Assigned task: Begin with the first line of the entries below. Copy each line exactly, stopping after the one that contains "[float(str)] / [int(str)]".

Records shown:

________________________________________

(** * AWS-TGW-att.py: transit-gateway attachment custom resource

    A shallow embedding of the CloudFormation custom-resource handler of
    [src/AWS-TGW-att.py] and the properties its specification states.

    The handler is a straight sequence of boto3 / HTTP calls.  It is
    embedded in a small monad that
    - reads the history of calls made so far (the provider may answer
      according to everything that happened before),
    - writes the calls it makes, each with the answer it got, and
    - may raise (Python exceptions; every handler in the source is
      [except Exception], so one kind of exception is enough).

    Logging ([log.info], [log.error], [print]) has no influence on control
    flow or on the calls made and is left out. *)

From Stdlib Require Import String Ascii List Bool DecimalString.
Import ListNotations.
Open Scope string_scope.
Open Scope list_scope.

(* ------------------------------------------------------------------ *)
(** ** Python values and string operations *)

Module Py.

(** The two kinds of value the [cidr] parameter can hold: the handler
    passes a list (the result of [split]); a single string is what the
    parameter was before the 25/03/21 change. *)
Inductive value : Type :=
| Str (s : string)
| List (xs : list string).

Fixpoint list_eqb (xs ys : list string) : bool :=
  match xs, ys with
  | [], [] => true
  | x :: xs', y :: ys' => String.eqb x y && list_eqb xs' ys'
  | _, _ => false
  end.
(** * NESDA PAR-to-BIDS updaters: a shallow embedding and its properties

    The repository holds five Python scripts that read a Philips PAR header,
    infer BIDS fields from it and merge them into a JSON sidecar:

    - [batch_bids_par_updater.py]      (module [Batch] below),
    - [nesda_W6_bids_par_update.py]    (module [W6]),
    - [nesda_json_updater.py]          (module [Targeted]),
    - [nesda_single_subject_updater.py] (module [SingleSubject]),
    - [bids_par_json_updater.py]       (module [BidsPar]).

    Python values are embedded as follows: [int] is [Z], [float] is the
    kernel's binary64 [float], [str] is [string] (the header is read as ASCII
    text), [dict] is an insertion-ordered association list, a raised exception
    is the left summand of [py].  The regular-expression engine and the
    [float(str)] / [int(str)] parsers are library code outside the
    repository: they are the methods of the class [PyRuntime], and every
    general statement holds for every instance of it. *)

From Stdlib Require Import ZArith List String Ascii Bool Lia Floats DecimalString.
From stdpp Require Import gmap strings.
Import ListNotations.

Set Warnings "-inexact-float,-register-all".
Local Open Scope string_scope.
Local Open Scope Z_scope.

(** ** Exceptions

    [py A] is a computation that returns an [A] or raises. *)

Inductive py_exn : Type :=
| ZeroDivisionError
| OverflowError
| ValueError
| TypeError
| AttributeError
| IndexError
| OSError.

Definition py (A : Type) : Type := (py_exn + A)%type.

Definition ret {A : Type} (a : A) : py A := inr a.
Definition raise {A : Type} (e : py_exn) : py A := inl e.

Definition bind {A B : Type} (m : py A) (k : A -> py B) : py B :=
  match m with
  | inl e => inl e
  | inr a => k a
  end.

Notation "x <- m ;; k" := (bind m (fun x => k))
  (at level 100, m at next level, right associativity).

(** [for x in xs: body] with [break]: the body returns the new state and
    whether it left the loop. *)
Fixpoint for_break {S X : Type} (body : X -> S -> py (S * bool))
  (xs : list X) (s : S) : py S :=
  match xs with
  | [] => ret s
  | x :: xs' =>
      r <- body x s ;;
      if snd r then ret (fst r) else for_break body xs' (fst r)
  end.

(** The same loop when the body cannot raise. *)
Fixpoint for_break_pure {S X : Type} (body : X -> S -> S * bool)
  (xs : list X) (s : S) : S :=
  match xs with
  | [] => s
  | x :: xs' =>
      let r := body x s in
      if snd r then fst r else for_break_pure body xs' (fst r)
  end.

(** ** Strings (ASCII) *)

Module Str.

Definition code (c : ascii) : nat := nat_of_ascii c.

(** [str.isspace] on the ASCII range: 9..13 and 28..32. *)
Definition is_space (c : ascii) : bool :=
  let n := code c in
  ((9 <=? n) && (n <=? 13) || (28 <=? n) && (n <=? 32))%nat.

Definition is_digit (c : ascii) : bool :=
  let n := code c in ((48 <=? n) && (n <=? 57))%nat.

Definition is_upper (c : ascii) : bool :=
  let n := code c in ((65 <=? n) && (n <=? 90))%nat.

Definition is_lower (c : ascii) : bool :=
  let n := code c in ((97 <=? n) && (n <=? 122))%nat.

Definition lower_char (c : ascii) : ascii :=
  if is_upper c then ascii_of_nat (code c + 32) else c.

Definition upper_char (c : ascii) : ascii :=
  if is_lower c then ascii_of_nat (code c - 32) else c.

Fixpoint map_chars (f : ascii -> ascii) (s : string) : string :=
  match s with
  | EmptyString => EmptyString
  | String c s' => String (f c) (map_chars f s')
  end.

(** [s.lower()], [s.upper()] *)
Definition lower (s : string) : string := map_chars lower_char s.
Definition upper (s : string) : string := map_chars upper_char s.

(** [s.startswith(p)] *)
Fixpoint startswith (p s : string) : bool :=
  match p, s with
  | EmptyString, _ => true
  | String a p', String b s' => Ascii.eqb a b && startswith p' s'
  | String _ _, EmptyString => false
  end.
(** * HoTT telemetry driver (src/main/telemetry/hott.c)

    A shallow embedding of the HoTT telemetry driver: the fixed-width integer
    arithmetic of the record encoders, the records as byte buffers addressed
    by field offset, the single-slot response queue with its pointer into a
    record, and the protocol state machine driven by [handleHoTTTelemetry].

    The file-scope and function-scope [static] variables of the C file are
    the fields of one [Driver] record that every function threads through.
    The serial port is a receive FIFO and a log of written bytes. *)

From Stdlib Require Import ZArith List Bool Lia.
From stdpp Require Import base list.
Import ListNotations.

Local Open Scope Z_scope.

(** ** Fixed-width integers

    C integers are [Z] with the wrap-around of each conversion written out. *)

Definition wrap_unsigned (bits x : Z) : Z := x mod 2 ^ bits.

Definition wrap_signed (bits x : Z) : Z :=
  (x + 2 ^ (bits - 1)) mod 2 ^ bits - 2 ^ (bits - 1).

Definition u8 : Z -> Z := wrap_unsigned 8.
Definition u16 : Z -> Z := wrap_unsigned 16.
Definition u32 : Z -> Z := wrap_unsigned 32.
Definition s8 : Z -> Z := wrap_signed 8.
Definition s16 : Z -> Z := wrap_signed 16.
Definition s32 : Z -> Z := wrap_signed 32.

(** [MAX(a, b)] of common/maths.h, on integers. *)
Definition MAX (a b : Z) : Z := if a <? b then b else a.

(** The C operators used by the encoders: [/] and [%] truncate toward zero
    ([Z.quot], [Z.rem]); [>>] on a signed operand is the arithmetic shift
    ([Z.shiftr]); [&] is [Z.land]. *)

(** ** Declarations that live outside hott.c

    telemetry/hott.h, io/gps.h, common/time.h and the build configuration are
    not part of the sources at hand.  What hott.c takes from them is gathered
    in one record, and every definition below is parametric in it. *)

Module EAM.
(** The members of [HOTT_EAM_MSG_t] that hott.c names. *)
Inductive field : Set :=
  | start_byte | eam_sensor_id | warning_beeps | sensor_id | alarm_invers1
  | batt1_voltage_L | batt1_voltage_H | altitude_L | altitude_H
  | current_L | current_H | main_voltage_L | main_voltage_H
  | batt_cap_L | batt_cap_H | climbrate_L | climbrate_H | climbrate3s
  | stop_byte.
End EAM.

Module GPS.
(** The members of [HOTT_GPS_MSG_t] that hott.c names. *)
Inductive field : Set :=
  | start_byte | gps_sensor_id | sensor_id | stop_byte
  | gps_satelites | climbrate_L | climbrate_H | climbrate3s | gps_fix_char
  | pos_NS | pos_NS_dm_L | pos_NS_dm_H | pos_NS_sec_L | pos_NS_sec_H
  | pos_EW | pos_EW_dm_L | pos_EW_dm_H | pos_EW_sec_L | pos_EW_sec_H
  | gps_speed_L | gps_speed_H | home_distance_L | home_distance_H
  | altitude_L | altitude_H | home_direction.
End GPS.

Module TXT.
(** The members of [hottTextModeMsg_t] that hott.c names; [txt] is the
    first cell of the two-dimensional character grid. *)
Inductive field : Set := start | esc | warning | txt | stop.
End TXT.

Record Headers : Type := {
  (* common/time.h: the width of timeUs_t *)
  TIMEUS_BITS : Z;
  (* build configuration *)
  USE_GPS : bool;
  USE_GPS_FIX_ESTIMATION : bool;
  USE_HOTT_TEXTMODE_AND_CMS : bool;
  (* telemetry/hott.h: identifiers *)
  HOTT_TELEMETRY_EAM_SENSOR_ID : Z;
  HOTT_EAM_SENSOR_TEXT_ID : Z;
  HOTT_TELEMETRY_GPS_SENSOR_ID : Z;
  HOTT_GPS_SENSOR_TEXT_ID : Z;
  HOTT_EAM_ALARM1_FLAG_NONE : Z;
  HOTT_EAM_ALARM1_FLAG_BATTERY_1 : Z;
  HOTT_GPS_ALTITUDE_OFFSET : Z;
  HOTT_TEXTMODE_START : Z;
  HOTT_TEXTMODE_STOP : Z;
  HOTT_TEXTMODE_ESC : Z;
  HOTT_TEXTMODE_DISPLAY_COLUMNS : Z;
  HOTT_TEXTMODE_DISPLAY_ROWS : Z;
  (* io/gps.h *)
  GPS_DEGREES_DIVIDER : Z;
  (* scheduler/scheduler.h: the TASK_PERIOD_HZ macro *)
  TASK_PERIOD_HZ : Z -> Z;
  (* telemetry/hott.h: sizeof and offsetof of the three records *)
  sizeof_EAM : nat;
  offsetof_EAM : EAM.field -> nat;
  sizeof_GPS : nat;
  offsetof_GPS : GPS.field -> nat;
  sizeof_TXT : nat;
  offsetof_TXT : TXT.field -> nat
}.

(** Modelled from the spec: the two request markers of telemetry/hott.h,
    which is absent.  The spec's scenarios send [0x80] for binary mode, and
    the comment in [handleHoTTTelemetry] gives both values: 0x80 (binary
    mode) and 0x7F (text mode). *)
Definition HOTT_BINARY_MODE_REQUEST_ID : Z := 0x80.
Definition HOTT_TEXT_MODE_REQUEST_ID : Z := 0x7F.

(** ** Records as byte buffers

    Every member of the three records is one byte wide, so a record is the
    list of its bytes and a member access is a load or a store at the
    member's offset.  A store converts its value to [uint8_t]. *)

Definition load (off : nat) (msg : list Z) : Z := default 0 (msg !! off).

Definition store (off : nat) (v : Z) (msg : list Z) : list Z :=
  <[off := u8 v]> msg.

(** [memset(msg, 0, size)] over a record of [size] bytes. *)
Definition memset0 (size : nat) : list Z := replicate size 0.

(** ** Sensor and configuration inputs

    The values that hott.c reads from its collaborators during one call.
    The three expressions that hott.c evaluates in [float] arrive already
    converted to [int32_t]:
    - [positionAlt] is [getEstimatedActualPosition(Z) / 100.0f + HOTT_GPS_ALTITUDE_OFFSET],
    - [climbrateRaw] is [getEstimatedActualVelocity(Z) + 30000],
    - [climbrate3sRaw] is [3.0f * getEstimatedActualVelocity(Z) / 100 + 120]. *)

Inductive batteryState_e : Set :=
  | BATTERY_OK | BATTERY_WARNING | BATTERY_CRITICAL | BATTERY_NOT_PRESENT.

Inductive gpsFixType_e : Set := GPS_NO_FIX | GPS_FIX_2D | GPS_FIX_3D.

Record Inputs : Type := {
  millis : Z;
  hottAlarmSoundInterval : Z;
  getBatteryState : batteryState_e;
  getBatteryVoltage : Z;
  getAmperage : Z;
  getMAhDrawn : Z;
  positionAlt : Z;
  climbrateRaw : Z;
  climbrate3sRaw : Z;
  sensors_SENSOR_GPS : bool;
  STATE_GPS_FIX : bool;
  STATE_GPS_ESTIMATED_FIX : bool;
  gpsSol_numSat : Z;
  gpsSol_fixType : gpsFixType_e;
  gpsSol_llh_lat : Z;
  gpsSol_llh_lon : Z;
  gpsSol_llh_alt : Z;
  gpsSol_groundSpeed : Z;
  GPS_distanceToHome : Z;
  GPS_directionToHome : Z;
  taskInfo_desiredPeriod : Z
}.

(** ** Driver state

    One record holds the file-scope statics of hott.c, the function-scope
    statics ([lastHottAlarmSoundTime] of [updateAlarmBatteryStatus],
    [serialWrites] of [hottSerialWrite], [setEscBack] of
    [processHottTextModeRequest], [byteSentTimeUs] of
    [hottSendTelemetryDataByte], [hottRequestBuffer] and
    [hottRequestBufferPtr] of [handleHoTTTelemetry]) and the serial port.
    [hottRequestBufferPtr] is an [int] that hott.c sets to 0 and increments
    below 2, a [nat] here.  The bytes in the receive FIFO are what
    [serialRead] returns, values of [uint8_t]. *)

Inductive hottState_e : Set :=
  | HOTT_WAITING_FOR_REQUEST
  | HOTT_RECEIVING_REQUEST
  | HOTT_WAITING_FOR_TX_WINDOW
  | HOTT_TRANSMITTING
  | HOTT_ENDING_TRANSMISSION.

Definition hottState_eqb (a b : hottState_e) : bool :=
  match a, b with
  | HOTT_WAITING_FOR_REQUEST, HOTT_WAITING_FOR_REQUEST
  | HOTT_RECEIVING_REQUEST, HOTT_RECEIVING_REQUEST
  | HOTT_WAITING_FOR_TX_WINDOW, HOTT_WAITING_FOR_TX_WINDOW
  | HOTT_TRANSMITTING, HOTT_TRANSMITTING
  | HOTT_ENDING_TRANSMISSION, HOTT_ENDING_TRANSMISSION => true
  | _, _ => false
  end.

(** The three static records that [hottTxMsg] can point into, and a pointer
    as a record and a byte offset in it; [NULL] is [None]. *)
Inductive Buffer : Set := GPSMessage | EAMMessage | TextModeMessage.

Record Pointer : Set := { base : Buffer; offset : nat }.

(** Calls into the scheduler and the CMS display port, kept as a log. *)
Inductive ExternCall : Set :=
  | hottDisplayportRegister
  | rescheduleTask (period : Z)
  | hottCmsOpen
  | hottSetCmsKey (key : Z) (esc : bool).

Record Driver : Type := {
  rxSchedule : Z;
  txDelayUs : Z;
  hottState : hottState_e;
  hottStateChangeUs : Z;
  hottTxMsg : option Pointer;
  hottTxMsgSize : Z;
  hottTxMsgCrc : Z;
  hottTelemetryEnabled : bool;
  hottGPSMessage : list Z;
  hottEAMMessage : list Z;
  hottTextModeMessage : list Z;
  textmodeIsAlive : bool;
  telemetryTaskPeriod : Z;
  (* function-scope statics *)
  lastHottAlarmSoundTime : Z;
  serialWrites : Z;
  setEscBack : bool;
  byteSentTimeUs : Z;
  hottRequestBuffer : Z * Z;
  hottRequestBufferPtr : nat;
  (* the serial port: bytes waiting to be read, bytes written so far *)
  rxFifo : list Z;
  txLog : list Z;
  externCalls : list ExternCall
}.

________________________________________

Answer below:
(** * AWS-TGW-att.py: transit-gateway attachment custom resource

    A shallow embedding of the CloudFormation custom-resource handler of
    [src/AWS-TGW-att.py] and the properties its specification states.

    The handler is a straight sequence of boto3 / HTTP calls.  It is
    embedded in a small monad that
    - reads the history of calls made so far (the provider may answer
      according to everything that happened before),
    - writes the calls it makes, each with the answer it got, and
    - may raise (Python exceptions; every handler in the source is
      [except Exception], so one kind of exception is enough).

    Logging ([log.info], [log.error], [print]) has no influence on control
    flow or on the calls made and is left out. *)

From Stdlib Require Import String Ascii List Bool DecimalString.
Import ListNotations.
Open Scope string_scope.
Open Scope list_scope.

(* ------------------------------------------------------------------ *)
(** ** Python values and string operations *)

Module Py.

(** The two kinds of value the [cidr] parameter can hold: the handler
    passes a list (the result of [split]); a single string is what the
    parameter was before the 25/03/21 change. *)
Inductive value : Type :=
| Str (s : string)
| List (xs : list string).

Fixpoint list_eqb (xs ys : list string) : bool :=
  match xs, ys with
  | [], [] => true
  | x :: xs', y :: ys' => String.eqb x y && list_eqb xs' ys'
  | _, _ => false
  end.
(** * NESDA PAR-to-BIDS updaters: a shallow embedding and its properties

    The repository holds five Python scripts that read a Philips PAR header,
    infer BIDS fields from it and merge them into a JSON sidecar:

    - [batch_bids_par_updater.py]      (module [Batch] below),
    - [nesda_W6_bids_par_update.py]    (module [W6]),
    - [nesda_json_updater.py]          (module [Targeted]),
    - [nesda_single_subject_updater.py] (module [SingleSubject]),
    - [bids_par_json_updater.py]       (module [BidsPar]).

    Python values are embedded as follows: [int] is [Z], [float] is the
    kernel's binary64 [float], [str] is [string] (the header is read as ASCII
    text), [dict] is an insertion-ordered association list, a raised exception
    is the left summand of [py].  The regular-expression engine and the
    [float(str)] / [int(str)] parsers are library code outside the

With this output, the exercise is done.